Income (loss) before taxes - continued operations                 (254,478)   (408,263)    307,658    857,188
Nominal tax rate                 34%   34%   34%   34%
Benefit (expense) at nominal rate                  86,523    138,809    (104,604)   (291,444)
Adjustments to income taxes                              
Difference of tax rates on results of foreign subsidiaries                  3,969    26,062   62,127    1,060,802
Difference of functional currency of foreign subsidiaries                  264,645   (25,589)    289,404    1,343,322
Deferred tax assets not recognized (1)                 (420,364)   (792,387)    (136,621)    (2,427,841)
Share-based payment                 (6,928)   (18,215)    (11,906)   (16,718)
Penalties                 (3,690)   (7,012)    367   (5,813)
Investment grant                  25,293    59,454   21,441    40,955
Adjustment to the expcted annual rate                  38,464    557,112    (216,245)    58,806
Other permanent differences                 (4,417)    22,948   7,088    3,277
Total                 (16,505)   (38,818)    (88,949)   (234,654)
                               
Effective rate                 -6.5%   -9.5%   28.9%   27.4%
                               
Current tax                  5,020   (310,621)    (8,363)   (46,695)
Deferred tax                 (21,525)    271,803    (80,586)   (187,959)

 

(1)Amount related to the non-recognition of deferred tax on tax losses carryforward in the amount of R$2,330,550, due to limited capacity of realization (note 10.2).

 

The Company’s management determined that the total profits recorded by the holdings of its wholly-owned subsidiaries abroad will not be redistributed.
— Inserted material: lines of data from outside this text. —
(* ===== verification/BufferPool.v ===== *)
(** * Buffer pool manager ([storage/buffer/buffer_pool_manager.go])

    The pool maps page ids to frames and frames to page objects.  Its operations
    run on the whole storage state: the disk manager, the log manager (whose
    buffer an eviction flushes first), the heap of page objects and the pool
    itself.  The replacer is any implementation of [Replacer].

    Each critical section of the Go code is a definition of its own
    ([fetch_cached], [getFrameID], [evict], [fetch_load]), composed by the
    operations as the code composes them; a sequential call runs them one after
    the other, and [fetch_step] interleaves them.

    A map's iteration order is not determined: [FlushAllPages] takes it as an
    argument. *)

From S2P Require Import Prelude Bytes Disk LogManager ClockReplacer Replacer Page.

Record BufferPoolManager (R : Type) : Type := MkBPM {
  pages : list (option ptr);
  replacer : R;
  freeList : list Z;
  pageTable : gmap Z Z
}.
Arguments MkBPM {R}.
Arguments pages {R}.
Arguments replacer {R}.
Arguments freeList {R}.
Arguments pageTable {R}.

Record Store (R : Type) : Type := MkStore {
  diskManager : DiskManagerImpl;
  log_manager : LogManager;
  page_objs : page_heap;
  fresh_ptr : ptr;
  bpm : BufferPoolManager R
}.
Arguments MkStore {R}.
Arguments diskManager {R}.
Arguments log_manager {R}.
Arguments page_objs {R}.
Arguments fresh_ptr {R}.
Arguments bpm {R}.

Section pool.
Context {R : Type} `{Replacer R}.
Such funds will be used for investments in the wholly-owned subsidiaries.

Income tax returns in Brazil are subject to review by the tax authorities for a period of five years from the date of their delivery. The Company may be subject to additional collection of taxes, fines and interest as a result of these reviews. The results obtained by subsidiaries abroad are subject to taxation in accordance with the tax laws of each country.